Márcio Holland: Eu respeito as avaliações. Mas eu acredito que o Brasil vem praticando uma política de consolidação fiscal de muitos anos. Não estamos falando de uma política de um ano, dois anos. Há muitos anos o Brasil vem fazendo excelentes resultados primários. A dívida líquida caiu de 60% para 34% do PIB e não é a toa. Melhorou seu perfil e alongou. O que eu acho fundamental é que esses resultados têm sido obtidos ao longo de uma história recente do Brasil. Não é uma novidade de um ano ou três. É algo que esta acontecendo e tem acontecido. E vamos continuar na mesma trajetória de bons e sólidos resultados econômicos e fiscais.

Qual pode ser o papel do câmbio para estimular as exportações e investimentos?

Márcio Holland: Nós estamos num regime de câmbio flutuante.

O câmbio pode influenciar o investimento de alguma forma?

Márcio Holland: É difícil falar isso. Não tem uma clareza sobre o nível de câmbio que afeta o investimento ou o crescimento. A única coisa que eu sei te falar é que nós temos a propriedade de ter a flutuação cambial como um pilar dos fundamentos e da atividade econômica. Essa flutuação cambial absorve choque diversos e evita esse contágio sobre o lado real da economia de forma relevante.

A crise da argentina tem assustado todo mundo.

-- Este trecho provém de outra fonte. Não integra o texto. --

Definition handle `{Estimator} (q : request) : M reply :=
  match q with
  | GetHome => home
  | GetFavicon => favicon
  | GetAddData m t v p s => r ← add_data m t v p s; mret (JSONResponse r)
  | GetSimulateData m count => r ← simulate_data m count; mret (JSONResponse r)
  | GetTrainModel => r ← train; mret (JSONResponse r)
  | GetPredict t v p => r ← predict t v p; mret (JSONResponse r)
  end.

(** Requests served one after the other; a handler that raises answers
    its own request with the error and the next request runs in the world
    it left. *)
Fixpoint serve `{Estimator} (qs : list request) (w : World)
    : list (result reply) * World :=
  match qs with
  | [] => ([], w)
  | q :: qs' =>
      let '(r, w') := handle q w in
      let '(rs, w'') := serve qs' w' in
      (r :: rs, w'')
  end.

(** ** Vocabulary of the further statements *)

(** The [i]-th object of a [simulate_data] loop that starts when [d]
    random numbers have been drawn from [src]. *)
Definition simulated_entry (m : string) (src : nat -> float) (d i : nat) : pending :=
  let draw a b n := Float.add a (Float.mul (Float.sub b a) (src n)) in
  let t := draw Float.f60 Float.f100 (d + 3 * i)%nat in
  let v := draw Float.f0_01 Float.f0_1 (d + 3 * i + 1)%nat in
  let p := draw Float.f25 Float.f40 (d + 3 * i + 2)%nat in
  new_entry m t v p (simulate_status t v p).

O CDS dos países vizinhos tem aumentado como sinônimo de risco natural. O governo está preocupado? Pode contagiar?

Márcio Holland: Não esperamos nenhum contágio ou relação que comprometa a atividade econômica qualquer evento dentro da Argentina que está se normalizando, inclusive.

Por último, o governo vai mudar as regras de previdência aberta e fechada por conta do cenário ruim do ano passado?

Márcio Holland: Não há nada nesse front. Eu posso falar porque é da minha secretaria o assunto. Vocês já conversaram com eles? Eles estão tranquilíssimos. Não tem nenhuma mudança de regra sendo discutida. Nada, Nada. Já está acertado com o setor, funcionando normal. Tá tudo arrumadinho, funcionando bem. Não sei de onde surgiu isso. Nem faço ideia. Não está na mesa.